If the budget passes this month, Medicaid expansion will go into place in October. But if the budget doesn't become law until September or beyond, Medicaid expansion can't happen until December at the earliest.

The state budget is over a month overdue now; the new fiscal year began July 1. Republican leaders have been stymied in passing a new spending plan, however, as they found themselves disagreeing over a number of issues both big and small. A vacation break for Independence Day, which lasted most of July, also didn't help speed up the negotiations.

The program is expected to give health coverage to around half a million uninsured North Carolinians, and pump billions of dollars from the federal government into the state's health care industry.

Republican leaders pushed the GOP-led legislature to approve Medicaid expansion earlier this year, after spending a decade forcefully opposing the idea. But it didn't go into place immediately, instead being tied to the new state budget.

The September deadline from the federal government has complicated matters.

Cooper largely has his hands tied. Republicans hold veto-proof supermajorities in both chambers of the legislature, giving the Democratic governor little leverage in budget negotiations. Asked Monday if there's anything he can do to speed things along, he said the ball is in the legislature's court now. And he seemed discouraged.

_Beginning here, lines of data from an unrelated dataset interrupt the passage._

(* ===== verification/LoginTheorems.v ===== *)
(** * Properties of logging in *)
From stdpp Require Import strings.
From Stdlib Require Import Sorted.
From S2P Require Import Prelude AgMap Lrm Dlist Keyed AmfWire AmfValue AmfTheorems Buffer Network NetworkTheorems Package Client.
From S2P Require Import Gateway GatewayTheorems Hash Waiting Account Login.

(** Take a returning call apart. *)
Ltac inv_bind H :=
  let a := fresh "r" in let E := fresh "E" in
  apply bind_ret_inv in H as (a & E & H);
  match type of a with
  | (_ * _ * _)%type => destruct a as [[? ?] ?]
  | (_ * _)%type => destruct a as [? ?]
  | _ => idtac
  end; cbn beta iota in H.

(** ** Who is logged in *)

Section Handlers.
Context {M D : Type} `{PtrMap M}.
#[local] Abbreviation lg := (login M D).
Context (stack_sn junk : Z) (peer_ip : Z -> option (list Z)).
Context (mysql_query : D -> list Z -> D * option (list (option (list Z)))) (mysql_insert_id : D -> Z).
Context (version server_id : Z).
Context (auth_request : list Z -> list Z -> Z -> option (list Z)) (auth_respond : list Z -> option auth_answer).

(** No connection is bound to a client that was not bound to it before. *)
Definition no_new (L L' : lg) : Prop :=
  forall k c, lg_handler L' !! k = Some (HTranslate c) -> lg_handler L !! k = Some (HTranslate c).

Lemma no_new_refl L L' : lg_handler L' = lg_handler L -> no_new L L'.
Proof. intros E k c. now rewrite E. Qed.

#[local] Instance no_new_trans : Transitive no_new.
Proof. intros L1 L2 L3 H1 H2 k c Hk. eauto. Qed.

Lemma no_new_set L conn h : (forall c, h <> HTranslate c) -> no_new L (set_handler L conn h).
Proof.
  intros Hh k c Hk. cbn [set_handler lg_handler] in Hk. apply lookup_insert_Some in Hk as [[_ ->]|[_ Hk]]; [now destruct (Hh c)|exact Hk].
Qed.

Lemma closes_handler conns : forall L : lg, lg_handler (foldl lg_close L conns) = lg_handler L.
Proof. induction conns as [|k conns IH]; intros L; [reflexivity|]. cbn [foldl]. now rewrite IH. Qed.

Lemma start_auth_no_new L m now wc conn L' : start_auth L m now wc conn = Ret L' -> no_new L L'.
Proof.
  unfold start_auth. intros Hs. inv_bind Hs. injection Hs as <-. etransitivity; [|apply no_new_set; discriminate].
  apply no_new_refl. now rewrite closes_handler.
Qed.

Lemma start_auths_no_new m now conns : forall L wcs L', start_auths L m now wcs conns = Ret L' -> no_new L L'.
Proof.
  induction conns as [|k conns IH]; intros L wcs L' Hs; cbn [start_auths] in Hs; [injection Hs as <-; now apply no_new_refl|].
  inv_bind Hs. inv_bind Hs. etransitivity; [eapply start_auth_no_new; eassumption|eapply IH; eassumption].
Qed.

Lemma settle_no_new L al now g L' : settle L al now g = Ret L' -> no_new L L'.
Proof. intros Hs. apply start_auths_no_new in Hs. exact Hs. Qed.

Lemma respond_handler (L : lg) conn sn result (L' : lg) :
  respond_auth_fail_and_close L conn sn result = Ret L' -> lg_handler L' = lg_handler L.
Proof. unfold respond_auth_fail_and_close, respond_auth. intros Hs. inv_bind Hs. inv_bind E. injection E as <-. now injection Hs as <-. Qed.

Lemma authserver_auth_no_new L al now conn account token package sn serverid L' rc :
  authserver_auth stack_sn auth_request L al now conn account token package sn serverid = Ret (L', rc) -> no_new L L'.
Proof.
  unfold authserver_auth, authserver_send. cbv zeta. intros Hs.
  destruct (auth_request _ _ _); [|injection Hs as <- <-; now apply no_new_refl].
  destruct (al_rpc al =? 0); [discriminate|]. inv_bind Hs. inv_bind Hs. inv_bind Hs.
  destruct (agN_writev _ _ _) as [gw' rc']. injection Hs as <- <-. intros k c Hk. cbn in Hk.
  apply lookup_insert_Some in Hk as [[_ [=]]|[_ Hk]]. exact Hk.
Qed.

Lemma do_amf_auth_no_new L al now conn data p len package plen L' :
  do_amf_auth stack_sn junk version server_id auth_request L al now conn data p len package plen = Ret L' -> no_new L L'.
Proof.
  unfold do_amf_auth. intros Hs. inv_bind Hs. set (L1 := set_gw L g) in *. cut (no_new L1 L'); [auto|]. clearbody L1.
  destruct (bool_decide (o = None)); [injection Hs as <-; now apply no_new_refl|].
  destruct (negb (z =? len)); [injection Hs as <-; now apply no_new_refl|].
  destruct (negb _ || _); [injection Hs as <-; now apply no_new_refl|].
  do 7 inv_bind Hs. destruct (negb (version =? r5)); [apply no_new_refl; eapply respond_handler; exact Hs|].
  do 5 inv_bind Hs. apply authserver_auth_no_new in E11. etransitivity; [exact E11|].
  destruct (negb (z0 =? 0)); [apply no_new_refl; eapply respond_handler; exact Hs|injection Hs as <-; now apply no_new_refl].
Qed.

Lemma auth_process_no_new L al now conn data L' n :
  auth_process_message stack_sn junk version server_id auth_request L al now conn data = Ret (L', n) -> no_new L L'.
Proof.
  unfold auth_process_message. cbv zeta. intros Hs. inv_bind Hs.
  destruct (_ && bool_decide (take 23 data = _)); [injection Hs as <- _; now apply no_new_refl|].
  destruct (_ && bool_decide (take 4 data = _)); [injection Hs as <- _; now apply no_new_refl|].
  destruct (zlen data <? _); [injection Hs as <- _; now apply no_new_refl|].
  destruct (zlen data <? _); [injection Hs as <- _; now apply no_new_refl|].
  destruct (negb _); [injection Hs as <- _; now apply no_new_refl|]. inv_bind Hs. injection Hs as <- _.
  destruct (_ =? 1); [eapply do_amf_auth_no_new; exact E0|injection E0 as <-; now apply no_new_refl].
Qed.

Lemma timeout_loop_handler now fuel : forall L L' : lg,
  timeout_loop fuel L now = Ret L' -> lg_handler L' = lg_handler L.
Proof.
  induction fuel as [|fuel IH]; intros L L' Hs; cbn [timeout_loop] in Hs; (destruct (lg_list L =? 0); [now injection Hs as <-|]);
    inv_bind Hs; (destruct (_ <=? _); [|now injection Hs as <-]); [discriminate|].
  do 4 inv_bind Hs. apply IH in Hs. rewrite Hs. cbn [set_rpcs lg_handler].
  match goal with E : respond_auth_fail_and_close _ _ _ _ = _ |- _ => exact (respond_handler _ _ _ _ _ E) end.
Qed.

(** A positive answer binds the connection of its request, and no other. *)
Lemma after_auth_new L al now rpc L' v :
  after_auth stack_sn junk peer_ip mysql_query mysql_insert_id L al now rpc = Ret L' -> lg_rpcs L !! rpc = Some v ->
  forall k c, lg_handler L' !! k = Some (HTranslate c) -> lg_handler L !! k = Some (HTranslate c) \/ k = rpc_conn v.
Proof.
  unfold after_auth. intros Hs Hv k c Hk. rewrite Hv in Hs. cbn [deref mbind outcome_bind] in Hs. cbv zeta in Hs.
  destruct (rpc_conn v =? INVALID_ID); [injection Hs as <-; auto|]. inv_bind Hs.
  destruct o as [pid|]; [|left; apply respond_handler in Hs; now rewrite Hs in Hk].
  inv_bind Hs. inv_bind Hs. inv_bind Hs. inv_bind Hs. inv_bind Hs. inv_bind Hs.
  unfold start_translate in Hs. inv_bind Hs. apply settle_no_new in Hs. apply Hs in Hk. cbn [set_handler lg_handler] in Hk.
  apply lookup_insert_Some in Hk as [[<- _]|[_ Hk]]; [now right|]. left. cbn in Hk.
  destruct (negb _ && negb _) in *.
  - match goal with E : _ ≫= _ = Ret (l, a1) |- _ => inv_bind E; inv_bind E; injection E as -> _ end.
    match goal with E : kick_old _ _ _ _ _ = _ |- _ => unfold kick_old in E; inv_bind E; apply start_auth_no_new in E; exact (E _ _ Hk) end.
  - match goal with E : Ret _ = Ret (l, _) |- _ => injection E as <- _ end. exact Hk.
Qed.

"From things that we are hearing, it doesn't look promising for them to meet that Sept. 1 deadline that we need to begin Medicaid expansion on Oct. 1," Cooper said. "And that's very frustrating."

Legislative leaders, however, had held out some hope that they could get a budget passed in August, but that hope appears to be fading. On Thursday, Moore told reporters a budget agreement could be only "a couple of weeks out," in a best-case scenario. On Monday, that optimism seemed to evaporate as he predicted the negotiations could extend into September.

Also speaking with reporters Thursday, Senate leader Phil Berger said he didn't want to make predictions as to when the budget would pass. He cautioned that even if they missed the September deadline for Medicaid expansion, that wouldn’t mean negotiations were doomed.

He added that he'd rather not move too quickly on the budget, if doing so led to other problems in other areas.

"We could step on the gas, and we could probably do some things faster," Berger said. "But my experience has been that sometimes when you do that, you miss things."

One of the biggest stumbling blocks was that leaders in the state House wanted to prioritize higher raises for state employees, while leaders in the state Senate wanted to instead speed up a series of income tax cuts that are set to phase in over the next several years.

Berger and Moore have said that's resolved now, although they have declined to give the details of what the raises or tax cuts might look like. The items causing a holdup now, WRAL reported last week, seem to be where lawmakers want to spread money around for new construction and infrastructure projects, among other priorities.